Mahoney has long experience in reducing vaccine expense. As secretary of the International Task Force on Hepatitis B Immunization, he was one of the key personalities in bringing down developing nation prices for the hepatitis B vaccine. In 1986 the worldwide price for this vaccine was about $100 for the required three doses, and the U.S. private sector cost is still nearly $70 for children (more than $150 for adults). It is now available in resource-restricted settings for less than 90 cents for three doses, or under 30 cents per dose. (The older childhood vaccines typically cost less than 10 cents in less developed countries versus a U.S. public sector price of $10 to $20 per dose.)
Butantan intends to sell its dengue vaccine in other Latin American countries once it has obtained regulatory approval and has sufficient manufacturing capacity. Making the vaccine is just the first step toward mass immunization, which necessitates a multiphase introduction effort. Health care workers require training on the appropriate population and schedule for the vaccine. Health organizations need to conduct a community education effort to ensure public interest. Supply chain logistics have to be worked out in detail — is there enough cold storage space, for example?

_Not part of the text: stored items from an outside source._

(* ===== verification/Prelude.v ===== *)
(** * Health Leveling: a verification development

    The repository holds two versions of a gamified habit tracker
    written with Next.js and MongoDB: [src/solo-leveling] (the quest
    routes, the level curve, the dashboard and quest pages) and
    [src/health-leveling] (the user model and helpers, registration,
    the username route and page, the profile page and the quest card,
    stat container, navigation and sign-in button components).  Users sign in (NextAuth: Google or
    e-mail and password), get two random quests of each of four
    rotating categories per day, complete a fixed daily set of four
    strength quests and individual quests, and gain experience, a
    level, five stats and a streak of days.  Every route reads the
    session user id, loads one document of the [users] collection,
    decides, and writes it back with one [updateOne].

    ** Files, in dependency order
    - [Prelude] (this file): JavaScript helpers ([x || d] as
      [js_or_nat] with its notation in [hl_scope], [includes],
      [every], [toUpperCase]/[toLowerCase] on ASCII), the JSON answers
      [Response] of the routes, calendar
      days of [Date] ([JsDate]: [toDateString] is the day number of a
      millisecond time, [yesterday] one day earlier), the hint databases
      [hl] and [hl_rw] and the tactic [hl_case_bool].
    - [Level]: [calculateLevel] of [lib/levelUtils.ts], the [while]
      loop by well-founded recursion (Equations, measure
      [totalXP + 1 - xpThreshold]), its closed form and monotonicity,
      and the same loop run with fuel ([calculateLevel_while]) for its
      termination bound.
    - [Catalog]: the quest catalog of [models/QuestTemplate.ts], which
      is not in the sources: a class [QuestCatalog] of the five lists,
      the laws the routes rely on ([CatalogLaws]: four daily quests
      with distinct names, each rotating quest in its category, unique
      identifiers), a sample instance, and [getQuestTemplateById].
    - [Selector]: [getRandomQuests], the Fisher-Yates shuffle with
      [Math.random] as an explicit stream of 53-bit draws.
    - [Regex]: the backtracking [RegExp.test] for anchored expressions
      of classes and [+], proved to decide their language; the e-mail
      and username checks are such expressions.
    - [Database]: [lib/database.ts], module loading as a step on the
      process state: development reuses one cached client across
      reloads, production connects on every load.
    - [Store]: the user document ([User.t], every field an [option]),
      the collection as a [gmap] from [_id], the driver calls
      [findOne], [updateOne] (with [modifiedCount]) and [insertOne], and
      [userHelpers.ts] with [DEFAULT_USER_STATS], and the
      [UserGamingStats] interface ([GamingStats.of_user]).
    - [Complete]: [POST /api/quests/complete], the progression engine
      (daily set, streak, individual quests, rewards, level).
    - [Initialize]: [POST /api/user/initialize], the defaults and the
      daily reset.
    - [Progression]: the specification's progression-engine contract
      as executable definitions ([ProgressionSpec]: [Progression],
      [normalize], [completeDaily], [completeIndividual], the error
      classes) and the refinement of it by the completion and
      initialization routes ([Refinement]: the abstraction [abs] of a
      stored document, [error_of] of an error answer).
    - [Concurrency]: the completion route split at its two awaits on
      the collection ([prepare] up to [updateOne], [commit] the
      write), proved equal to the route, and two requests run
      overlapped or one after the other: overlapped, the collection
      ends as the second request alone leaves it.
    - [Config]: [next.config.js] of health-leveling: strict mode as the
      number of runs of a page effect, and the build switches.
    - [Assign]: [POST /api/quests/assign], today's assignment, reused
      by date or drawn and stored as identifiers.
    - [Username]: [POST /api/user/username] and the setup page's check.
    - [Register]: [POST /api/auth/register], with bcrypt as a class
      [Bcrypt] and its laws.
    - [Auth]: [authorize], [redirect], [jwt] and [session] of
      [lib/auth.ts], and both [authOptions] objects as records
      ([health_authOptions], [solo_authOptions]).
    - [Client]: the decisions of the dashboard, the quest panel's
      guard and the sign-in form on the routes' answers, and the
      requests they send.
    - [Profile]: the profile page of health-leveling: its effects and
      what it renders (level panel with the XP bar as a rational, user
      information, stats, or the [TypeError] of a document without
      stats).
    - [QuestPanel]: [QuestCard], [QuestStatContainer] and the quest
      page as an event-driven state machine ([Page], [Event], [step]):
      fetch answers, clicks routed through the rendered cards,
      completion answers and 300 ms timers arrive in any order, with
      the in-flight requests and pending timers explicit and React's
      unmounting of containers applied after each event; [render]
      gives the tabs, containers and cards shown.
    - [Race]: the quest panel's completion requests sent to the
      route of [Concurrency]: the modal stays enabled while a request
      is in flight, so two completions can be in flight and overlap.
    - [Components]: [Navigation] and [AuthButton], with class names as
      the browser's class list.
    - [Dashboard]: [app/dashboard/page.tsx] as a state machine: the
      initialization answer, checkbox clicks, the answers of the
      daily-set requests in flight and the success screen's close
      button, with [render] (session check, stats loading, rows).
    - [Setup]: [app/username-setup/page.tsx] as a state machine
      (typing under the input's [maxLength], submitting, the answer),
      and the page together with the username route over the
      collection ([Sys], [sys_step]).
    - [SignIn]: [app/page.tsx] of solo-leveling as a state machine
      around [Client]'s form decisions: typing, submitting under the
      [required] inputs and the disabled button, the registration and
      sign-in answers, the mode toggle, and [render].
    - [System]: the routes as one transition system on the collection:
      a [Request] names a route and its inputs, [handle] runs it,
      [reachable] and [steps] are the collections sequences of requests
      produce; a first Google sign-in inserts the adapter's document.
    - [Uniqueness]: the username and registration routes split at
      their awaits (the uniqueness query, then the write), and two
      requests of each run with both queries before both writes.
    - [Interleaving]: the same system with the completion route split
      at its awaits: any number of completions in flight, their writes
      landing in any order between requests of any route.
    Each route is a function of the session user id, the parsed body,
    the request time, injected sources (random draws, the generated
    [_id], bcrypt) and the collection, returning the answer and the
    new collection; every early return of the code is a branch that
    returns the collection unchanged.

    ** What is proved
    - System: in every reachable collection the stored level is the
      level of the stored experience, documents without a level have
      no experience or stats, usernames and e-mails are unique; no
      sequence of requests, in any order, removes a document or lowers
      its experience or stats.  With completions interleaved
      ([Interleaving]) the invariant still holds, but experience can
      decrease (the last write wins).
    - Completion: a second daily set on the same day is refused (and a
      valid daily set is refused exactly on the day of the last
      completion of any kind); the streak grows by one on the next day
      and restarts after a gap;
      every error leaves the collection unchanged; experience and
      stats never decrease; the stored level is the level of the stored
      experience.
    - Refinement of the contract: on documents where a completion
      dated today is the daily set's, the daily-set completion is the
      contract's [completeDaily] (same error class, or the specified
      experience, stats, streak and date, written and answered); on
      documents whose per-day tracking is current, an individual
      completion of a rotating quest is [completeIndividual]; the
      initialization answer is [normalize] of the stored document.
      The hypotheses are where the code departs from the contract
      (the findings below).
    - Level: the loop's result is the closed form (level at least 1,
      the next threshold [100 + 200 (level - 1)] above the experience),
      monotone in the experience.
    - Initialization: defaults for a new document, the reset on a new
      day, nothing on the same day, idempotence; the answer is a
      [UserGamingStats] for every account that had no stats or was one.
    - Assignment and selection: same-day stability whatever the random
      source, the stored draw, eight distinct quests two per category;
      [getRandomQuests] returns [min(count, n)] distinct elements; the
      choice for index [i] is [j] exactly on an interval of
      [floor(2^53 / (i + 1))] or one more of the [2^53] draws, for
      every [j <= i], and the Fisher-Yates loop is a bijection from
      in-range choice vectors to the orders of a duplicate-free array,
      so independent uniform draws give an almost uniform order.
    - Username, registration, sign-in: accepted names are valid and unique; the e-mail check's
      language; unique e-mails; register-then-sign-in round trip; the
      session id is the checked document's [_id]; [redirect] stays on
      [baseUrl].
    - System, further: every stored assignment is a list of catalog
      identifiers (not the objects the declared type names); from any
      reachable collection a user can always complete the daily set
      again: at once, or at the start of the next calendar day when the
      last completion is on the same day.
    - Client and pages: in every reachable dashboard state every
      request it sends is a daily set that passes the route's
      validation; in every reachable state of the username setup page
      a name it sends passes the route's validation and only one
      request is pending at a time, and when the page reaches the
      dashboard after the route served it, the document holds the
      typed name; completing a quest from the quest panel
      moves it from the to-do cards to the completed tab; in every
      reachable page state a sliding-out quest awaits its answer or
      timer, so animations always settle; the profile's XP bar stays
      in [[0, 100)] and "XP to next level" in [[1, 200]].
    - Findings, each proved: unknown individual quests are accepted;
      an individual completion blocks the day's daily set; a user's own
      username is refused as taken; registered accounts never get the
      gaming defaults; [redirect] accepts another host that extends
      [baseUrl]; the quest page's redirect on a daily-set error is
      unreachable; the completion route checks [questsCompletedToday]
      without the daily reset the spec requires first; the quest
      panel's 300 ms timer closes a modal opened meanwhile for another
      quest; the profile page of a registered account throws on its
      missing stats; the XP bar shows cumulative, not per-level,
      progress; a failed dashboard initialization leaves "Loading your
      stats..." forever (the [loading] flag is never read); two
      overlapping completions by one user both succeed but the second
      write discards the first's experience and day entry, and the
      quest panel can send two such completions, after which it shows
      the first quest as not done again; two overlapping username
      requests can store usernames equal up to case, and two
      overlapping registrations two accounts with one e-mail (no
      unique index backs either check); the setup
      page's "10 characters or less" error can never be shown; the
      sign-in page applies an answer to whatever form the user toggled
      to meanwhile.

    ** Bounds and fuel
    The level loop is well founded (its threshold grows by 200 towards
    [totalXP + 1]); its fuelled twin [calculateLevel_while] needs
    [iterations x 100 + 1] rounds, at most [x / 200 + 2], which the
    termination theorem proves enough and necessary.  The shuffle
    recurs on the index, the matcher on the expression and the input,
    and the quest panel's drain of pending work ([settle]) on the
    lists of pending answers and timers.
    Numbers are [nat] (the routes only add non-negative rewards; no
    value approaches 2^53, where JavaScript numbers stop being exact);
    times are [Z] milliseconds in local time, so a calendar day is a
    division by 86400000; random draws are integers below 2^53, which
    is what [Math.random] returns scaled.

    ** Not modelled
    The MongoDB driver beyond the calls above and the network, NextAuth itself (the Google
    OAuth exchange, the adapter, token encryption, and what the handler
    [NextAuth(authOptions)] does with a request: the route files are
    modelled only as exporting that one handler as [GET] and [POST]),
    bcrypt beyond its laws, styling and
    markup beyond the values the pages show, and
    a transition system with every route split at its awaits: the
    completion route is split in [Concurrency] and [Interleaving], the
    username and registration routes in [Uniqueness] (two requests at a
    time), and the initialization and assignment routes only run
    atomically.  Their windows are of the same kind (a check on a read
    followed by a [$set] of the same user's document), and splitting
    them would reuse the same construction. *)

From stdpp Require Export base list strings gmap.
From Stdlib Require Export ZArith Lia.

Contemplating the post-approval phase of dengue vaccine development, Margolis says, “Nearly everyone in low- and middleincome countries receives vaccines through public programs. PDVI will work to get in place funding mechanisms through GAVI [Global Alliance for Vaccines and Immunization] and local country governments. We also will advise on technical implementation and help to conduct demonstration projects.”
A New Paradigm in Vaccine Development
PDVI is moving forward on several other fronts. In India, it is advising vaccine makers on developing the NIH vaccine. In Thailand, PDVI’s epidemiologic studies have helped French vaccine developer Sanofi Pasteur with its large-scale dengue vaccine efficacy trial. The Sanofi Pasteur dengue vaccine is the first to reach this advanced testing stage. If all goes well, the world will see several competing dengue vaccines by the middle of the next decade. The promise of multiple sourcing leaves PDVI hopeful. Mahoney and Margolis contend that competition among producers is a potent means of keeping prices down while keeping supply up.
In January 2009, the Instituto Butantan announced an agreement to develop a leishmaniasis vaccine with the Seattle-based Infectious Disease Research Institute. Although the vaccine will target the leishmania reservoir in dogs, the agreement in many respects parallels the Butantan-PDVI agreement for dengue fever. In both cases, Butantan, with the assistance of an international nonprofit partner, will adopt a vaccine concept and develop it into a marketed product.
Butantan is growing into an autonomous vaccine developer that can produce vaccines for diseases of local concern. It will be able to license vaccines for such diseases as malaria, tuberculosis and HIV when the National Institute of Allergy and Infectious Diseases and other research organizations find promising candidates. Butantan will then be in a position to ensure that these vaccines become accessible to the public in Brazil and other developing countries.